Figure 1.

Unpublished data from authors. Co-labeling between orexin and VTA projection neurons in the hypothalamus. The retrograde tracer Fluoro-Gold (Fluorochrome, Denver CO) was microinjected (2% in 250 nl) into the VTA, brains were collected and sliced at 40µm, and then tissue was stained for orexin A immunoreactivity via overnight incubation with an anti-orexin A antibody (1:8000, Phoenix Pharmaceuticals, Burlingame CA) and visualized through incubation with Alexa Fluor 647 (1:200, Jackson ImmunoResearch, West Grove PA) for 1 h. Images (A–I) were taken at 10x magnification and images (J–L) were taken at 40x.
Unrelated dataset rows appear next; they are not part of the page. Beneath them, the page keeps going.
(** Where a walk from an empty record returns [False]: at the first
    constraint whose sole unassigned variable is left no value, with the
    record of what the constraints up to that one take away. *)
Lemma FC_cons_false_spec cs st pruned st' :
  FC_cons cs [] st = Some ((false, pruned), st') ->
  exists pre c post y,
    cs = pre ++ c :: post /\ get_unasgn_vars st c = [y] /\
    cur_domain st' y = [] /\
    (forall z v, In (z, v) pruned <-> lacks_support st (pre ++ [c]) z v) /\
    (forall pre1 c1 post1 y1,
        pre = pre1 ++ c1 :: post1 -> get_unasgn_vars st c1 = [y1] ->
        ~ wiped_out st (pre1 ++ [c1]) y1).
Proof.
  intros H. destruct (@FC_cons_stops cs [] st pruned st' H)
    as (pre & c & post & p1 & st1 & E & R1 & R2).
  assert (R3 : FC_cons (pre ++ [c]) [] st = Some ((false, pruned), st'))
    by now rewrite FC_cons_app, R1.
  pose proof R3 as J.
  apply journal_exact_FC_cons with (st0 := st) in J; [|apply journal_exact_nil].
  pose proof R1 as X1. apply FC_cons_spec in X1.
  destruct X1 as (new1 & N1 & P1 & _ & T1 & _).
  pose proof R2 as X2. apply FC_cons_spec in X2.
  destruct X2 as (new2 & N2 & P2 & _ & _ & F2).
  pose proof R3 as X3. apply FC_cons_spec in X3.
  destruct X3 as (new3 & N3 & P3 & S3 & _ & _).
  simpl in N1, N3. subst p1 new3.
  destruct (F2 eq_refl) as (c0 & y & [<-|[]] & G & Z).
  rewrite (pruning_unasgn c P1) in G.
  exists pre, c, post, y. split; [exact E|]. split; [exact G|].
  split; [exact Z|]. split.
  - intros z v. split; [apply S3|].
    intros (d & Hd & Gd & Hv & Sd). apply in_app_or in Hd.
    destruct Hd as [Hd|[<-|[]]].
    + rewrite N2. apply in_or_app. left.
      destruct (T1 eq_refl) as [_ A1]. now apply (A1 d z Hd Gd).
    + rewrite G in Gd. injection Gd as <-.
      pose proof (@unasgn_sole st c y G) as U.
      assert (U' : is_assigned st' y = false)
        by now rewrite (pruning_assigned y P3).
      rewrite (cur_domain_unassigned _ _ U) in Hv.
      rewrite (cur_domain_unassigned _ _ U') in Z.
      destruct J as (_ & _ & J3 & _). rewrite J3 in Z.
      apply pmem_In. destruct (pmem (y, v) pruned) eqn:M; [reflexivity|].
      exfalso. assert (K : In v []); [|destruct K].
      rewrite <- Z. apply filter_In. split; [exact Hv | now rewrite M].
  - intros pre1 c1 post1 y1 E1 G1 W.
    rewrite E1 in R1.
    change (pre1 ++ c1 :: post1) with (pre1 ++ [c1] ++ post1) in R1.
    rewrite app_assoc, FC_cons_app in R1.
    destruct (FC_cons (pre1 ++ [c1]) [] st) as [[[b2 p2] st2]|] eqn:R4;
      [|discriminate].
    destruct b2; [|discriminate]. clear R1.
    pose proof R4 as J4.
    apply journal_exact_FC_cons with (st0 := st) in J4; [|apply journal_exact_nil].
    pose proof R4 as X4. apply FC_cons_spec in X4.
    destruct X4 as (new4 & N4 & P4 & _ & T4 & _).
    simpl in N4. subst new4. destruct (T4 eq_refl) as [_ A4].
    assert (I4 : In c1 (pre1 ++ [c1])) by (apply in_or_app; right; now left).
    destruct (A4 c1 y1 I4 G1) as [NE _].
    pose proof (@unasgn_sole st c1 y1 G1) as U.
    assert (U4 : is_assigned st2 y1 = false)
      by now rewrite (pruning_assigned y1 P4).
    rewrite (cur_domain_unassigned _ _ U4) in NE.
    destruct J4 as (_ & _ & J3 & _). rewrite J3 in NE.
    destruct (filter _ (current_domain (st y1))) as [|v0 l] eqn:Fl;
      [now apply NE|].
    assert (K : In v0 (v0 :: l)) by now left.
    rewrite <- Fl in K. apply filter_In in K. destruct K as [K1 K2].
    rewrite <- (cur_domain_unassigned _ _ U) in K1.
    destruct (W v0 K1) as (d & Hd & Gd & _ & Sd).
    destruct (A4 d y1 Hd Gd) as [_ Q]. specialize (Q v0 K1 Sd).
    apply pmem_In in Q. now rewrite Q in K2.
Qed.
In the DMH (A–C), significant orexin neuron labeling was observed (A) in addition to retrogradely labeled neurons from the VTA (B), and some orexin neurons projected to the VTA (C, yellow labeling). In the PeF (D–F) a subset of orexin neurons (D) and retrogradely labeled neurons from the VTA (E) co-localized (F). In the LHAd (G–I) a subset of orexin neurons (G) and retrogradely neurons from the VTA (H) colocalized (I). A 40x magnification of labeling observed in the DMH is presented in panels (J–L). Double-labeled neurons are indicated by white arrows. v = ventricle, f = fornix.